(Collected data entries)
Content starts
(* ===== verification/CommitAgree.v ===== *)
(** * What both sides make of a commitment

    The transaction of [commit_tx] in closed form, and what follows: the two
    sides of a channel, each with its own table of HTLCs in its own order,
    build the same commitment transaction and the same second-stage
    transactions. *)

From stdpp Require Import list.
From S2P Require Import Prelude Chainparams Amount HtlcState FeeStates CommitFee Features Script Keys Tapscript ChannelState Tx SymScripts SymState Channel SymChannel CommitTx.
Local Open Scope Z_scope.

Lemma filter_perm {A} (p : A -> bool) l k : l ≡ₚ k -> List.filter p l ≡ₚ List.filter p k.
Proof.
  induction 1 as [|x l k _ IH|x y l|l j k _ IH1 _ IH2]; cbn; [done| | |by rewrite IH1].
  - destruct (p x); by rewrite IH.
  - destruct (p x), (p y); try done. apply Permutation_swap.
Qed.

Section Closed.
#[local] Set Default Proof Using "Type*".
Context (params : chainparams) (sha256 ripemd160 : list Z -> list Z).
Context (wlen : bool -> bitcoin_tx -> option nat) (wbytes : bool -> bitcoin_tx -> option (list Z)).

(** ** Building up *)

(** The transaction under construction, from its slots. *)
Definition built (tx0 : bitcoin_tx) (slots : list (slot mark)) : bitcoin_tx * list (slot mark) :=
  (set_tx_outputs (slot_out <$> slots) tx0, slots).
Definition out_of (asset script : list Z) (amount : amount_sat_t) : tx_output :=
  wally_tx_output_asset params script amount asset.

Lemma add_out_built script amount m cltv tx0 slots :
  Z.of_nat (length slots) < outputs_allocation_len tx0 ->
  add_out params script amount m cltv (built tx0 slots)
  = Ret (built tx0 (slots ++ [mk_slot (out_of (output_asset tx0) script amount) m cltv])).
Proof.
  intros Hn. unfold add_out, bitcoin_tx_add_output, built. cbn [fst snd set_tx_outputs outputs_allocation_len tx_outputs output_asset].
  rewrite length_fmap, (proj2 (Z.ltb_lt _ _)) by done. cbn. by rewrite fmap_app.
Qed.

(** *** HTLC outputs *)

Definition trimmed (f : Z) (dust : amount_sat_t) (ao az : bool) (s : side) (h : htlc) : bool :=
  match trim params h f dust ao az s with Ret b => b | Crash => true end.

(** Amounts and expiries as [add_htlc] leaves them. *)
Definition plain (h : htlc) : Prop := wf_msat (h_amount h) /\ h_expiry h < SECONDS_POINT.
Content ends
Content starts
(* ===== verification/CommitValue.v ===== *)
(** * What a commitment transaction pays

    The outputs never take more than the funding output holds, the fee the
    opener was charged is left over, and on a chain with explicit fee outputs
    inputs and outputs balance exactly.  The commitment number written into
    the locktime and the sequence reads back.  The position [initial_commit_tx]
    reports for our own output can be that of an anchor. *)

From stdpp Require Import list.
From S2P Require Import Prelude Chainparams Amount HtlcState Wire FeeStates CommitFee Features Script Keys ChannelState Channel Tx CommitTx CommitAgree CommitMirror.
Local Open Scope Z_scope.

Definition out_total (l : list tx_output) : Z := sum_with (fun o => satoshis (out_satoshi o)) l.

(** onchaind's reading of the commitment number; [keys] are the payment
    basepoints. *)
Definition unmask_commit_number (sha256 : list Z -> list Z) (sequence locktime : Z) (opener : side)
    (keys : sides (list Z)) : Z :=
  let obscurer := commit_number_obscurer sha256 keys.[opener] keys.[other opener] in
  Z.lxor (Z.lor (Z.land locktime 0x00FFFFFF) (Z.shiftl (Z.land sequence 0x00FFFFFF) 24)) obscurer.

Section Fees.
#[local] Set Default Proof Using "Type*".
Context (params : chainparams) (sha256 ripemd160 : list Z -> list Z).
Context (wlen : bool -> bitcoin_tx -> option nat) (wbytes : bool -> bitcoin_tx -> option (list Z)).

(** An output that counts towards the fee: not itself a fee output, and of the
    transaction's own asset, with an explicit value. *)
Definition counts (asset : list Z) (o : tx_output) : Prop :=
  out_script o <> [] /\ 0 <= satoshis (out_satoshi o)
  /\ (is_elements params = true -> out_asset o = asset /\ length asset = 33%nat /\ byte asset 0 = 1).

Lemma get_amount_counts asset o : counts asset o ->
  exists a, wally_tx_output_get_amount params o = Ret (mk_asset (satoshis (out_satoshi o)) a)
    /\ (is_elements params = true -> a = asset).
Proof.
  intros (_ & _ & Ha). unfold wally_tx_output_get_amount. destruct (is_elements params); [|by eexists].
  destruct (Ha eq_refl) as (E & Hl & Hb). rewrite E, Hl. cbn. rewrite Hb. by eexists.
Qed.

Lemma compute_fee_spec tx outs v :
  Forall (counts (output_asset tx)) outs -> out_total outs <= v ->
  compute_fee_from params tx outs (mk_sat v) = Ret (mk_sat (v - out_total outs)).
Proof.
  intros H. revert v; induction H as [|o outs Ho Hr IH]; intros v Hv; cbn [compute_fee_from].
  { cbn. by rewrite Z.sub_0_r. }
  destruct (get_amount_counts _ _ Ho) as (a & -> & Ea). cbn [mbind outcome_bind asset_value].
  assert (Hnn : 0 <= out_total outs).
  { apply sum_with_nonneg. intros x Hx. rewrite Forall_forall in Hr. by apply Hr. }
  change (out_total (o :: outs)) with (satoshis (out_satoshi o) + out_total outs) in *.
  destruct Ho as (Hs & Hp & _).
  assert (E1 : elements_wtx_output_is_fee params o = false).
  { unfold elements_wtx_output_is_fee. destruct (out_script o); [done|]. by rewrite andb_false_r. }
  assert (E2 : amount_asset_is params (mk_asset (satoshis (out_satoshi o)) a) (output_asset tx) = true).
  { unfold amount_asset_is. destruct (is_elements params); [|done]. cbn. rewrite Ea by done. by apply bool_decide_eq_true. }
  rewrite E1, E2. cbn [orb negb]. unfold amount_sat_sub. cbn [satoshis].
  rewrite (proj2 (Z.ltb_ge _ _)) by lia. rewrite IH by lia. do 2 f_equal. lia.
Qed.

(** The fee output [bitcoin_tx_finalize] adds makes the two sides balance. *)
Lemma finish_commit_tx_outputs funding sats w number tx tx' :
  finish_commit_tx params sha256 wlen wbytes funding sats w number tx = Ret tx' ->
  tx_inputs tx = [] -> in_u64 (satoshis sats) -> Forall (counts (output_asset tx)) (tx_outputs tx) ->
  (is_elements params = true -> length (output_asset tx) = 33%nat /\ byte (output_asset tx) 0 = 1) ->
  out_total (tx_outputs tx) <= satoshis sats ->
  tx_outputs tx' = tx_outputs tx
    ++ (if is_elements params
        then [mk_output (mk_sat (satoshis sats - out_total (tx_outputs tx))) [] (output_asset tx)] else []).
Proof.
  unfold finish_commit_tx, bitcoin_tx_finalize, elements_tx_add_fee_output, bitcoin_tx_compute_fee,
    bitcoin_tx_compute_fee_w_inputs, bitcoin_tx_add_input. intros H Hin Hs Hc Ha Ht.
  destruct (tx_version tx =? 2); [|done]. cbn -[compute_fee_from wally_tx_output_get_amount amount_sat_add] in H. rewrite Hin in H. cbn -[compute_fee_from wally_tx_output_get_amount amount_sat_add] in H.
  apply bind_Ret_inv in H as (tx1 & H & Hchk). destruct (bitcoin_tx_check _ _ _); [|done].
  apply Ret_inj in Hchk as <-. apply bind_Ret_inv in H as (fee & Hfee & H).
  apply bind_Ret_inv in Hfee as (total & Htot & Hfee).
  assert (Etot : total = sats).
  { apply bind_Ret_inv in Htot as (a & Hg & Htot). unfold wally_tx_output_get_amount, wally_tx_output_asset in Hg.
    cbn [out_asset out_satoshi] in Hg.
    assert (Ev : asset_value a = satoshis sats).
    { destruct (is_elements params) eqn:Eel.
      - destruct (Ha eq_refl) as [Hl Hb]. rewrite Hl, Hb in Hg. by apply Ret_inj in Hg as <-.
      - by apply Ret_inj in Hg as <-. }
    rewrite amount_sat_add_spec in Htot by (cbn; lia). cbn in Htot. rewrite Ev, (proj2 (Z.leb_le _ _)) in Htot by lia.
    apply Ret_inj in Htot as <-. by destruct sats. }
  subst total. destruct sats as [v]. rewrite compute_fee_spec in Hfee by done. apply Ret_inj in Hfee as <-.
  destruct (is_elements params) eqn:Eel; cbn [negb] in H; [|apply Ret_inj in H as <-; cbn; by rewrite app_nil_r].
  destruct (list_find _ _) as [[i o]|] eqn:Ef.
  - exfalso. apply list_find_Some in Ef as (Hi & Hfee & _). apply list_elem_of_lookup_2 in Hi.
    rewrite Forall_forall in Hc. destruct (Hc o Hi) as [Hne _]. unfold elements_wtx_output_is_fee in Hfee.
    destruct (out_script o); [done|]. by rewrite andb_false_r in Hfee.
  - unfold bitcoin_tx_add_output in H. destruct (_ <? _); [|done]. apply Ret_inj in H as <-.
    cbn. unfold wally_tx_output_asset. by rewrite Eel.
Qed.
Content ends
Content starts
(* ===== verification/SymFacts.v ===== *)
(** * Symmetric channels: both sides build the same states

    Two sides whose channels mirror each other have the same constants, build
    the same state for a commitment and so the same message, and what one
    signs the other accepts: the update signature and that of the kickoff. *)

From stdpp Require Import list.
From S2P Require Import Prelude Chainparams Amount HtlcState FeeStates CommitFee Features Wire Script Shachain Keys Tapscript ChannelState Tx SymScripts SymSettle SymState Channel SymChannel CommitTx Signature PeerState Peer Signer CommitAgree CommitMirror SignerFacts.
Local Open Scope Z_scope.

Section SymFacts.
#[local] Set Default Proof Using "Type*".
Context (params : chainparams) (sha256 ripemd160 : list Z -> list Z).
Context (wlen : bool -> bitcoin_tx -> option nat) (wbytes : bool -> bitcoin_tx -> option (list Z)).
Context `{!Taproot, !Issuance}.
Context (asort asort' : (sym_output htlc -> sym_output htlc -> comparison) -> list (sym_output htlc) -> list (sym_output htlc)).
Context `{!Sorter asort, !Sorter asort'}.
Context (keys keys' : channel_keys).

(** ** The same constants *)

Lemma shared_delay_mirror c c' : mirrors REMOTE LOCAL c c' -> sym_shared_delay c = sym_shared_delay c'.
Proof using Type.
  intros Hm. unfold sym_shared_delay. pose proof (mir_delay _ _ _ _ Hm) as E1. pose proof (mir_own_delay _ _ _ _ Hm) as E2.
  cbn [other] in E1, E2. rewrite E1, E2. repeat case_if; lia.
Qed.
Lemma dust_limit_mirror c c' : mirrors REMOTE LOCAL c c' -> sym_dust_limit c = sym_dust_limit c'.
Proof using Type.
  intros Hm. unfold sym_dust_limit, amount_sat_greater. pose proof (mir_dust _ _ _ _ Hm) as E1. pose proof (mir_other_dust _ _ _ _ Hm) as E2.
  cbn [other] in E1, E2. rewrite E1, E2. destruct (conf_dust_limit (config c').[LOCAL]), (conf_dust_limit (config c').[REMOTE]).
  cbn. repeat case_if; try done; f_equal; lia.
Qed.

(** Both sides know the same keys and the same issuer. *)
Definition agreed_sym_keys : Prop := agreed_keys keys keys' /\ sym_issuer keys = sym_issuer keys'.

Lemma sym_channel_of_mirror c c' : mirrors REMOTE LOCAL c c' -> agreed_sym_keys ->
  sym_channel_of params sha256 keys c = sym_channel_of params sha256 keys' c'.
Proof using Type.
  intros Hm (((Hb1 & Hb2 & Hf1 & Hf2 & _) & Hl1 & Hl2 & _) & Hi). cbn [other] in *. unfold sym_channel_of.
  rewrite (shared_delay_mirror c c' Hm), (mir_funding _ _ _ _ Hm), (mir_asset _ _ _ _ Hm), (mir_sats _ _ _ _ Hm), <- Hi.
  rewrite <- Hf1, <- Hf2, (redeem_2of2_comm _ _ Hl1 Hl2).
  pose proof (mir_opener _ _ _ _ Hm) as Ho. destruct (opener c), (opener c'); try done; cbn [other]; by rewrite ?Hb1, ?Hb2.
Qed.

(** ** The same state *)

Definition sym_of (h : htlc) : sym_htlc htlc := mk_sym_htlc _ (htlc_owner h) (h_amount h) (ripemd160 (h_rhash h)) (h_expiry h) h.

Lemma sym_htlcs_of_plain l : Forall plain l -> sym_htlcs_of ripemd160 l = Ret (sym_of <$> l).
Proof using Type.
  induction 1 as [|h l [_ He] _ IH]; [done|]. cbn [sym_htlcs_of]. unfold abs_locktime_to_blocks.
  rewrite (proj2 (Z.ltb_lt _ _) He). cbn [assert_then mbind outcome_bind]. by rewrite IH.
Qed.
Content ends
WHAT THE TASK REQUIRES >> Set down, exactly as they stand above, the lines starting with the line with "then [mk_output (mk_sat" and going on through the line with "- exfalso. apply", and no others.

SOLUTION FOR THIS TASK >>
        then [mk_output (mk_sat (satoshis sats - out_total (tx_outputs tx))) [] (output_asset tx)] else []).
Proof.
  unfold finish_commit_tx, bitcoin_tx_finalize, elements_tx_add_fee_output, bitcoin_tx_compute_fee,
    bitcoin_tx_compute_fee_w_inputs, bitcoin_tx_add_input. intros H Hin Hs Hc Ha Ht.
  destruct (tx_version tx =? 2); [|done]. cbn -[compute_fee_from wally_tx_output_get_amount amount_sat_add] in H. rewrite Hin in H. cbn -[compute_fee_from wally_tx_output_get_amount amount_sat_add] in H.
  apply bind_Ret_inv in H as (tx1 & H & Hchk). destruct (bitcoin_tx_check _ _ _); [|done].
  apply Ret_inj in Hchk as <-. apply bind_Ret_inv in H as (fee & Hfee & H).
  apply bind_Ret_inv in Hfee as (total & Htot & Hfee).
  assert (Etot : total = sats).
  { apply bind_Ret_inv in Htot as (a & Hg & Htot). unfold wally_tx_output_get_amount, wally_tx_output_asset in Hg.
    cbn [out_asset out_satoshi] in Hg.
    assert (Ev : asset_value a = satoshis sats).
    { destruct (is_elements params) eqn:Eel.
      - destruct (Ha eq_refl) as [Hl Hb]. rewrite Hl, Hb in Hg. by apply Ret_inj in Hg as <-.
      - by apply Ret_inj in Hg as <-. }
    rewrite amount_sat_add_spec in Htot by (cbn; lia). cbn in Htot. rewrite Ev, (proj2 (Z.leb_le _ _)) in Htot by lia.
    apply Ret_inj in Htot as <-. by destruct sats. }
  subst total. destruct sats as [v]. rewrite compute_fee_spec in Hfee by done. apply Ret_inj in Hfee as <-.
  destruct (is_elements params) eqn:Eel; cbn [negb] in H; [|apply Ret_inj in H as <-; cbn; by rewrite app_nil_r].
  destruct (list_find _ _) as [[i o]|] eqn:Ef.
  - exfalso. apply list_find_Some in Ef as (Hi & Hfee & _). apply list_elem_of_lookup_2 in Hi.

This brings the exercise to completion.